### Excerpted records ###
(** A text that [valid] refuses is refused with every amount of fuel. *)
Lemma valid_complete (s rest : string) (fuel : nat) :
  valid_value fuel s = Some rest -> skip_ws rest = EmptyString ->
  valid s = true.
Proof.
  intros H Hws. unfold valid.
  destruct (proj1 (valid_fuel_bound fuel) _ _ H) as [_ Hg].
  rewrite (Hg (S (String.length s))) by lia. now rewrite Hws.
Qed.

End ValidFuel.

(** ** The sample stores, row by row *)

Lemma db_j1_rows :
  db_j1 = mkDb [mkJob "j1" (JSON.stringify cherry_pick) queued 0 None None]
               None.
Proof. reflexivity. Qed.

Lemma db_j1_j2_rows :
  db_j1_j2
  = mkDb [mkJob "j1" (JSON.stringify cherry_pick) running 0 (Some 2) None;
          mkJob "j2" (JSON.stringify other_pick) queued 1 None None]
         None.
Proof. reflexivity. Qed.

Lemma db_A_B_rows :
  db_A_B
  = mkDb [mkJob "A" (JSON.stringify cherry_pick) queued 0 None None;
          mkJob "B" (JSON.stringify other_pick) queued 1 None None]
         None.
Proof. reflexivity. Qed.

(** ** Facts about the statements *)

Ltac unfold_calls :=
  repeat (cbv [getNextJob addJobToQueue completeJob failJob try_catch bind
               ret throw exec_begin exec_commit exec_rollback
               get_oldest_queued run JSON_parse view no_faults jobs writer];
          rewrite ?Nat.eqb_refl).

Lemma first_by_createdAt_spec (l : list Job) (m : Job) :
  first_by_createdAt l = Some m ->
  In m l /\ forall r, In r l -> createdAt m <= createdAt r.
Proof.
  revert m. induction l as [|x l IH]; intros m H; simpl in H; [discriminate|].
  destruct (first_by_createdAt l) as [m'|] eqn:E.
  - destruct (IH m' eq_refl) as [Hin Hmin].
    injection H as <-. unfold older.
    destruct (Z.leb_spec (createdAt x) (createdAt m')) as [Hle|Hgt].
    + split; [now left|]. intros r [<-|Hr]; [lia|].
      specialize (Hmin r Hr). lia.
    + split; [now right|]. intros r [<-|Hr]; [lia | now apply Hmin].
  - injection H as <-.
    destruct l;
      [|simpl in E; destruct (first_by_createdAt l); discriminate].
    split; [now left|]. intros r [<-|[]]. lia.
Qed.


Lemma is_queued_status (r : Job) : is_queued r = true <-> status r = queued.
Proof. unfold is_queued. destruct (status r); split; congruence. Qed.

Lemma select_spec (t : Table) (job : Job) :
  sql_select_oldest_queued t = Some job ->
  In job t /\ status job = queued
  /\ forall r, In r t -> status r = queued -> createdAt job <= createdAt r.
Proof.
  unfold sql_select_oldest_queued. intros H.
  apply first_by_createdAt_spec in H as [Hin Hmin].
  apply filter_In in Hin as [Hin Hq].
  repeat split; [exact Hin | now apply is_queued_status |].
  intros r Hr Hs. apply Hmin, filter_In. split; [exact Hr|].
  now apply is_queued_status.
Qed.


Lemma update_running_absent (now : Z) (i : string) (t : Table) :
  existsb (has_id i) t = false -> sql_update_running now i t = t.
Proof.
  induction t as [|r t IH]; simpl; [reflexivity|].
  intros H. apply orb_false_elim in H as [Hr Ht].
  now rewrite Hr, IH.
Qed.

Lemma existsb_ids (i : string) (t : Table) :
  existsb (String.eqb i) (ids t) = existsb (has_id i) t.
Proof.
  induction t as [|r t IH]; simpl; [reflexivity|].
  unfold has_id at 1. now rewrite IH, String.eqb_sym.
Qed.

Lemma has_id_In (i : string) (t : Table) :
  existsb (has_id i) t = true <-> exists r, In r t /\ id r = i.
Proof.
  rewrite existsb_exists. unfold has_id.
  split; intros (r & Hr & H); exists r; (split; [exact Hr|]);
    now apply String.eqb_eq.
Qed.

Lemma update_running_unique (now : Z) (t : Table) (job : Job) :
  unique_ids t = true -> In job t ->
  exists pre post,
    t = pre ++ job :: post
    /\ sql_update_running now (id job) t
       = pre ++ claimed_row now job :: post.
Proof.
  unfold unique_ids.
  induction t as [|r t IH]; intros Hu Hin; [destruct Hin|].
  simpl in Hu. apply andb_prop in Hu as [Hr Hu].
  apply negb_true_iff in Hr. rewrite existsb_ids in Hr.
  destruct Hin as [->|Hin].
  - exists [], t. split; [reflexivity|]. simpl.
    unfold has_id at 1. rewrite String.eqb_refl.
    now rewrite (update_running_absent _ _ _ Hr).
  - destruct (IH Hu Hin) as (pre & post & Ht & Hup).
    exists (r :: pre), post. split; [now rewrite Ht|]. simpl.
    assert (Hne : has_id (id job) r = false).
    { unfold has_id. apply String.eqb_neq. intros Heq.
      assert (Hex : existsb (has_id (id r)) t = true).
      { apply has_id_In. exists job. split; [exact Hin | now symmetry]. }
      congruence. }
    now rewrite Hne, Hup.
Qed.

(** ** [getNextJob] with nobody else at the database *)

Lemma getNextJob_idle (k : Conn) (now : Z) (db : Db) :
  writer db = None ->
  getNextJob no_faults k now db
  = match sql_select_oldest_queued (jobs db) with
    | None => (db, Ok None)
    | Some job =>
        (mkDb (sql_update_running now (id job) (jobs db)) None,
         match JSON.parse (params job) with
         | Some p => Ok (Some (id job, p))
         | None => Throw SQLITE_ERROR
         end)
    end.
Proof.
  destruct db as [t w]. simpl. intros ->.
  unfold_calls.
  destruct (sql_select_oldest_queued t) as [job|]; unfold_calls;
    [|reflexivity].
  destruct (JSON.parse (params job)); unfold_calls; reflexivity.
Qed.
###
### What is expected
Exactly the lines above from the one with "apply negb_true_iff in" to the one with "assert (Hne : has_id (id job) r = false).", both included, are to be quoted; leave the rest out.

### Problem solution
  apply negb_true_iff in Hr. rewrite existsb_ids in Hr.
  destruct Hin as [->|Hin].
  - exists [], t. split; [reflexivity|]. simpl.
    unfold has_id at 1. rewrite String.eqb_refl.
    now rewrite (update_running_absent _ _ _ Hr).
  - destruct (IH Hu Hin) as (pre & post & Ht & Hup).
    exists (r :: pre), post. split; [now rewrite Ht|]. simpl.
    assert (Hne : has_id (id job) r = false).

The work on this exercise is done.